Gran knows why

My grandmother was born in 1920 and left school at the age of 12 to work in her father’s shop.  She has never used a computer (but has tried an iPod for audio books). She is now 90 and is still interested in what I do.

Usually I just quickly skip over the technical aspects, because it’s difficult for her to understand. The “why” is much more relevant. Privacy, civil rights and the control of your own details/information. She understands this easily, without having to follow all the technical details of open source codes and cryptography.

Last Sunday, Bits of Freedom in Amsterdam  organized a lecture and discussion with Prof. Eben Moglen, a former programmer who is now a law professor and advocate for the use of free software. Part of his lecture was about the risks of cloud computing (see a previous lecture in New York on the same theme).

Besides his new plans for a technical project (the Freedom Box) , Moglen spoke mainly about the principles of digital freedom. Explaining this concept in The Netherlands remains difficult.

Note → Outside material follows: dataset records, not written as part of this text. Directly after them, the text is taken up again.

(** Conversely, the first phase falls through whenever the request is an
    object with a non-empty string for [code] and a string (or nothing)
    for [language], a key is configured, the upstream answers the request
    with [ok] and its body parses to something other than [null]. *)
Lemma ask_upstream_reaches
  (P : Platform) (W : World) (request_body : jsstring)
  (fields : list (jsstring * Json)) (code key : jsstring)
  (resp : FetchResponse) (data : Json) :
  let lang := match own (js "language") fields with
              | Some (JStr (c :: l)) => c :: l
              | _ => js "javascript"
              end in
  let req := gemini_request P key (build_prompt lang code) in
  JSON_parse P request_body = Some (JObj fields) ->
  own (js "code") fields = Some (JStr code) ->
  code <> [] ->
  own (js "language") fields = None
  \/ (exists l, own (js "language") fields = Some (JStr l)) ->
  GEMINI_API_KEY W = Some key ->
  key <> [] ->
  fetch W req = Some resp ->
  ok resp = true ->
  JSON_parse P (text resp) = Some data ->
  data <> JNull ->
  ask_upstream P W request_body =
  ([Fetched req],
   inr (inr (opt_member
               (opt_index0
                  (opt_member
                     (opt_member (opt_index0 (prop data (js "candidates"))) (js "content"))
                     (js "parts")))
               (js "text")))).
Proof.
  intros lang req Hp Hc Hne Hl Hk Hkne Hf Hok Hd Hdn.
  unfold ask_upstream, json_parse, do_fetch, console_error, emit.
  rewrite Hp, bind_ret, !member_not_null, !bind_ret by discriminate.
  cbn [prop]. rewrite Hc.
  destruct code as [|c0 code]; [contradiction|]. cbn [truthy negb].
  rewrite Hk. destruct key as [|k0 key]; [contradiction|].
  assert (Hlang : interpolate P
            match own (js "language") fields with
            | Some l => if truthy (own (js "language") fields) then l
                        else JStr (js "javascript")
            | None => JStr (js "javascript")
            end = ret lang).
  { subst lang. destruct Hl as [-> | [l ->]]; [reflexivity|].
    destruct l; reflexivity. }
  rewrite Hlang, bind_ret. cbn [interpolate]. rewrite bind_ret.
  rewrite bind_pair. fold req. rewrite Hf. unfold ret at 1 2. cbn [fst snd app].
  rewrite bind_pair, Hok. cbn [negb]. rewrite Hd, bind_ret, member_not_null, bind_ret by assumption.
  unfold ret. cbn [fst snd app]. reflexivity.
Qed.

(** What [POST] answers once the first phase has fallen through. *)
Lemma POST_after_upstream
  (P : Platform) (W : World) (request_body : jsstring) (tr : list Event) (v : value) :
  ask_upstream P W request_body = (tr, inr (inr v)) ->
  POST P W request_body =
  match adapt_reply P v with
  | (_, inr r) => (tr, r)
  | (_, inl e) =>
      (tr ++ [ConsoleError (js "Analysis error:") (inr e)],
       error_response (js "Internal server error") 500)
  end.
Proof.
  intros H. unfold POST, POST_try. rewrite H, bind_pair.
  assert (Ht : fst (adapt_reply P v) = []).
  { unfold adapt_reply, string_match, json_parse.
    destruct (truthy v); cbn [negb]; [|reflexivity].
    destruct v as [[| | |s| |]|]; try reflexivity.
    rewrite bind_ret. destruct (match_braces s) as [span|]; [|reflexivity].
    destruct (JSON_parse P span); reflexivity. }
  destruct (adapt_reply P v) as [t [e|r]]; cbn [fst snd] in *; subst t;
    rewrite app_nil_r; reflexivity.
Qed.

Lemma adapt_reply_string (P : Platform) (text : jsstring) :
  text <> [] ->
  adapt_reply P (Some (JStr text)) =
  match match_braces text with
  | None => ret (error_response (js "Invalid analysis format") 500)
  | Some span =>
      match JSON_parse P span with
      | None => throw SyntaxError
      | Some analysisResult => ret {| payload := analysisResult; status := 200 |}
      end
  end.
Proof.
  intros H. unfold adapt_reply, string_match, json_parse.
  destruct text as [|c text]; [contradiction|]. cbn [truthy negb].
  rewrite bind_ret. destruct (match_braces (c :: text)) as [span|]; [|reflexivity].
  destruct (JSON_parse P span); reflexivity.
Qed.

A video that Bits of Freedom tweeted about shows this problem. It’s a short list of recent privacy breaches but does not explain why these are problematic. For many viewers there is still a pervasive feeling of "so what?”.

In The Netherlands, the problem explaining this issue is that we have no recent experience of a government that has seriously gone off the rails (unlike Spain and Eastern Europe). The use of a good recent example can be seen in an employee of the German T-Mobile explaining why the British government’s Stasi-style tapping of all mobile phone traffic might not be a good idea. Churchill must be turning in his grave.

As we have only experienced two real disasters in The Netherlands in the last 100 years (the German occupation and the 1953 flood),  we as a people fall back on WW2 to explain the importance of  civil rights. And then the Godwin-accusations fly. For the post-baby boom generations the war is a (his)story that we read about, but which is not quite real. And the possibility that such a thing could happen again is inconceivable, and therefore unmentionable.

My grandmother has no such problem because she lived through it. A real war – where the previous government was suddenly replaced by a new administration that energetically started using data collected in previous decades, and which found the accurate ethnic records extremely useful: an administration which could put your neighbours on a train to Westerbork concetrationcamp, and would shoot you for owning a radio.

Tet de Boer - OlijEben Moglen suggested that we all ask our grandparents why privacy and other civil rights are important. People who have lived through an oppressive state are largely immune to Godwin’s rules. They can speak out from a personal, rather than an abstract, historical perspective. My grandmother is not well enough to speak out, but hopefully there are some grandparents out there who can explain to the younger, Facebooking and tweeting generation in The Netherlands the vital importance of privacy and other civil liberties.

When I’m done explaining things Gran always grabs my hand and whispers "just you be careful!". Because you never know what could happen when you are critisizing governments. She knows this, so take a bit of time to listen to your gran.